Mall encounter
Ahahhahahhah qu’il la fait rire !
Et encore ce n’est qu’au téléphone portable, quand il arrivera dans une demi-heure dans le centre commercial, elle sera vraiment aux anges, et la rate dilatée comme une pupille de hippie.
Une demi-heure, juste le temps de passer chez Jenyfer, voir si ils ont soldés de nouveaux pantalons taille basse qu’elle pourrait porter avec arrogance. De ses 19 ans, avec presque 10 ans de danse et de gymnastique, elle n’avait pas un soupçon de débordage lorsqu’elle enfilait ces pantalons trop petits d’une taille, et à la fac, c’était une fierté que de se montrer comme ca devant le lot de dindes dont la plupart n’osaient même pas avouer porter un string.
Elle chassa l’idée même de la fac, de toutes manières elle savait son avenir tout tracé ailleurs, et ne souhaitait pas avoir à se préoccuper de quelconques études.
Jenyfer avait bien des jean’s taille basse, le plus dur était d’en trouver un qui ne serait pas déjà porté par une de ses amies.
Au milieu du dédale des cintres, elle ne vit pas le temps passer, et assis à la croisée des chemins magasins, entre un youka et un cendrier, il l’attendait, partagé entre de l’impatience et de l’agacement au souvenir des tics futiles de la donzelle.
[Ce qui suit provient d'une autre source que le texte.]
(** * Conway's Game of Life: the simulation engine, embedded and verified

    The development follows the two source files of the repository:

    - [game_of_life.py]: class [GameOfLife] (the engine with the bounded
      undo history and the fixed, clamped boundary), the drawing and zooming
      of [GameView], and the methods of [MainWindow] that act on the game;
    - [GameOfLife.py]: the function [game_of_life] (the toroidal variant)
      and the set-up and mouse handling of [main].

    A numpy array of rank two is a list of rows.  Cells are integers.  The
    engine stores the literals 0 and 1 and copies of cells, which no element
    type changes; the cells of a pattern are converted to the element type
    of the grid when they are assigned, and the conversion is part of the
    model.  Indexing follows numpy: a negative index counts from the end, an
    index outside the extent raises [IndexError].  Methods that mutate the
    engine are state transformers that also report how the call ended. *)

From stdpp Require Import base list numbers strings.
From Stdlib Require Import ZArith Lia.

Local Open Scope Z_scope.

(** ** Exceptions and the outcome of a call *)

Inductive exn : Type :=
  | IndexError
  | ValueError
  | OSError.

Inductive outcome (A : Type) : Type :=
  | Return (a : A)
  | Raise (e : exn).

Arguments Return {A} a.
Arguments Raise {A} e.

#[global] Instance outcome_ret : MRet outcome := fun A a => Return a.

#[global] Instance outcome_bind : MBind outcome := fun A B k m =>
  match m with
  | Return a => k a
  | Raise e => Raise e
  end.

(** [for x in xs: s = body x s], stopping at the first exception. *)
Fixpoint for_in {A S : Type} (xs : list A) (body : A -> S -> outcome S) (s : S)
  : outcome S :=
  match xs with
  | [] => Return s
  | x :: xs' => s' ← body x s; for_in xs' body s'
  end.

(** Python's [range(n)]. *)
Definition range (n : nat) : list nat := seq 0 n.

(** ** Python lists used as stacks and queues *)

(** [l.pop()]: the last element and the list without it. *)
Fixpoint pop {A : Type} (l : list A) : option (list A * A) :=
  match l with
  | [] => None
  | x :: l' =>
      match pop l' with
      | None => Some ([], x)
      | Some (rest, y) => Some (x :: rest, y)
      end
  end.

(** [l.pop(0)] on a non-empty list: the list without its first element. *)
Definition pop0 {A : Type} (l : list A) : list A := tail l.

(** ** Arrays of rank two *)

Module Numpy.

(** The rows of the array, each the list of its cells. *)
Abbreviation ndarray := (list (list Z)).

(** [a.shape]; an array without rows is represented by [[]], its number of
    columns is then read as 0. *)
Definition shape (a : ndarray) : nat * nat :=
  (length a, match a with [] => 0%nat | r :: _ => length r end).

(** [np.zeros((h, w))]. *)
Definition zeros (h w : nat) : ndarray := replicate h (replicate w 0).

(** [a.copy()]: arrays are values here, a copy is the array itself and
    shares nothing with later updates of the original. *)
Definition copy (a : ndarray) : ndarray := a.

(** [a.fill(v)]. *)
Definition fill (a : ndarray) (v : Z) : ndarray :=
  (fun row : list Z => (fun _ : Z => v) <$> row) <$> a.

(** Position addressed by index [k] along an axis of extent [n]. *)
Definition py_index (n : nat) (k : Z) : outcome nat :=
  if decide (0 <= k < Z.of_nat n) then Return (Z.to_nat k)
  else if decide (- Z.of_nat n <= k < 0) then Return (Z.to_nat (k + Z.of_nat n))
  else Raise IndexError.

(** [a[i, j]]. *)
Definition getitem (a : ndarray) (i j : Z) : outcome Z :=
  r ← py_index (length a) i;
  match a !! r with
  | None => Raise IndexError
  | Some row =>
      c ← py_index (length row) j;
      match row !! c with
      | None => Raise IndexError
      | Some v => Return v
      end
  end.

(** [a[i, j] = v]. *)
Definition setitem (a : ndarray) (i j : Z) (v : Z) : outcome ndarray :=
  r ← py_index (length a) i;
  match a !! r with
  | None => Raise IndexError
  | Some row =>
      c ← py_index (length row) j;
      Return (<[r := <[c := v]> row]> a)
  end.

(** A slice bound [k] on an axis of extent [n], as Python normalises it. *)
Definition slice_bound (n : nat) (k : Z) : Z :=
  if decide (k < 0) then Z.max (k + Z.of_nat n) 0 else Z.min k (Z.of_nat n).

(** [l[lo:hi]]. *)
Definition py_slice {A : Type} (l : list A) (lo hi : Z) : list A :=
  let lo' := slice_bound (length l) lo in
  let hi' := slice_bound (length l) hi in
  take (Z.to_nat (hi' - lo')) (drop (Z.to_nat lo') l).

(** [a[ilo:ihi, jlo:jhi]]. *)
Definition slice2 (a : ndarray) (ilo ihi jlo jhi : Z) : ndarray :=
  (fun row : list Z => py_slice row jlo jhi) <$> py_slice a ilo ihi.

Definition Zsum (l : list Z) : Z := foldr Z.add 0 l.

(** [np.sum(a)]. *)
Definition sum (a : ndarray) : Z := Zsum (concat a).

(** One axis of [a[lo:hi] = p]: the extent [t] of the addressed slice must
    equal the extent [n] of the value, or the value has extent 1 and is
    repeated. *)
Definition broadcastable (n t : nat) : bool :=
  bool_decide (n = t) || bool_decide (n = 1%nat).

Definition bcast_index (n t k : nat) : nat :=
  if bool_decide (n = t) then k else 0%nat.

(** The conversion of an integer to [np.int8] that numpy applies when a
    value is assigned into an array of that element type: the value modulo
    256, taken from -128 to 127 (300 becomes 44). *)
Definition int8 (v : Z) : Z := (v + 128) `mod` 256 - 128.

(** [row[lo:hi] = prow] for a row of the array; [cast] is the conversion to
    the element type of the array. *)
Definition assign_row (cast : Z -> Z) (row : list Z) (lo hi : Z) (prow : list Z)
  : list Z :=
  let lo' := Z.to_nat (slice_bound (length row) lo) in
  let t := length (py_slice row lo hi) in
  take lo' row
    ++ ((fun k : nat => cast (default 0 (prow !! bcast_index (length prow) t k)))
          <$> range t)
    ++ drop (lo' + t) row.

(** [a[ilo:ihi, jlo:jhi] = p]; numpy refuses the assignment with
    [ValueError] when the shape of [p] cannot be broadcast to that of the
    slice, and then writes nothing.  [cast] is the conversion to the element
    type of [a]; [ncols] is the second component of [a.shape], which the list
    of rows does not show when there is no row. *)
Definition setslice2 (cast : Z -> Z) (ncols : nat) (a : ndarray)
    (ilo ihi jlo jhi : Z) (p : ndarray) : outcome ndarray :=
  let th := length (py_slice a ilo ihi) in
  let tw := length (py_slice (default (replicate ncols 0) (head a)) jlo jhi) in
  let '(ph, pw) := shape p in
  if broadcastable ph th && broadcastable pw tw then
    let lo' := Z.to_nat (slice_bound (length a) ilo) in
    Return
      (take lo' a
         ++ ((fun k : nat =>
                assign_row cast (default [] (a !! (lo' + k)%nat)) jlo jhi
                  (default [] (p !! bcast_index ph th k))) <$> range th)
         ++ drop (lo' + th) a)
  else Raise ValueError.

End Numpy.

Import Numpy.

(** ** [game_of_life.py]: class [GameOfLife] *)

Module Engine.

Record GameOfLife : Type := mkGameOfLife {
  width : nat;
  height : nat;
  grid : ndarray;
  generation : Z;
  history : list ndarray;
  boundary_type : string
}.

(** A method call: the outcome reported to the caller and the engine the
    call leaves behind (also when it raises). *)
Definition method (A : Type) : Type := GameOfLife -> outcome A * GameOfLife.

Definition set_grid (self : GameOfLife) (g : ndarray) : GameOfLife :=
  mkGameOfLife (width self) (height self) g (generation self) (history self)
    (boundary_type self).

Definition set_history (self : GameOfLife) (hs : list ndarray) : GameOfLife :=
  mkGameOfLife (width self) (height self) (grid self) (generation self) hs
    (boundary_type self).

Definition set_generation (self : GameOfLife) (n : Z) : GameOfLife :=
  mkGameOfLife (width self) (height self) (grid self) n (history self)
    (boundary_type self).

(** [GameOfLife(width, height)]; both default to 50. *)
Definition init (width height : nat) : GameOfLife :=
  mkGameOfLife width height (zeros height width) 0 [] "fixed".

Definition default_game : GameOfLife := init 50 50.

(** [_count_neighbors(i, j)]: the sum of the block of [self.grid] around
    the cell, cut at the edges, minus the cell. *)
Definition _count_neighbors (self : GameOfLife) (i j : Z) : outcome Z :=
  let block :=
    slice2 (grid self)
      (Z.max 0 (i - 1)) (Z.min (Z.of_nat (height self)) (i + 2))
      (Z.max 0 (j - 1)) (Z.min (Z.of_nat (width self)) (j + 2)) in
  c ← getitem (grid self) i j;
  Return (sum block - c).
Il detestait ses bagues, elle en avait au moins 6, pas forcément grosses, mais encombrantes à l’oeil, et grossièrement enfoncées dans ses doigts, l’irrégularité de leur enchassement donnait des frissons à Kevin, c’était une sorte de torque. De ploque. De croque. De toque. Oui, c’est ca, de toque. Quelqu’un lui tapa sur l’épaule.
Kôhl et parfum d’encens, chemise noire et manche retroussée, il revint à son visage n’ayant pas trouvé le temps de regarder sa poitrine, mais notant mentalement qu’il le ferait dès qu’elle détournerait le regard.
« Oui ? »
« Tu n’aurais pas une .. non, désolé, je suis honnêtement désolé »
Kevin farfouilla dans son jean large au gris brillant, un Fubu, et en sorti un Zippo comme les collégiens s’en offrent lors de leur premier aller-retour en Andorre. Il le dirigea précipitemment vers le visage de la fille, celle-ci sursauta et le regarda avec un air de pitié sincère et profonde.
« Merci .. je voulais juste discuter, c’est aimable, mais je ne fume pas »
Il rangea le briquet à coté de son porte-clé Renault jaune. Et rougit. Il se demande ce qu’il pourrait bien lui dire, et essaya en coin de regarder la jeune femme. Il l’estima d’une vingtaine d’années, et sa jupe n’était pas assez courte à son gout. Elle portait de ses grosses chaussures qu’on voit chez les gens qui écoutent du métal, et il nota mentalement qu’elle n’était pas du bon coté de la barrière à cause de ca, remontant, il ne manqua pas d’observer sa poitrine, à défaut des fesses que la jupe large semblait dissimuler à dessein ou non. Sa mine était maussade, mais ses cheveux noirs et brillants, vraiment beaux, il n’arrivait pas à se dire qu’elle n’était qu’une jeune teubé bourge, comme le stéréotype l’entends.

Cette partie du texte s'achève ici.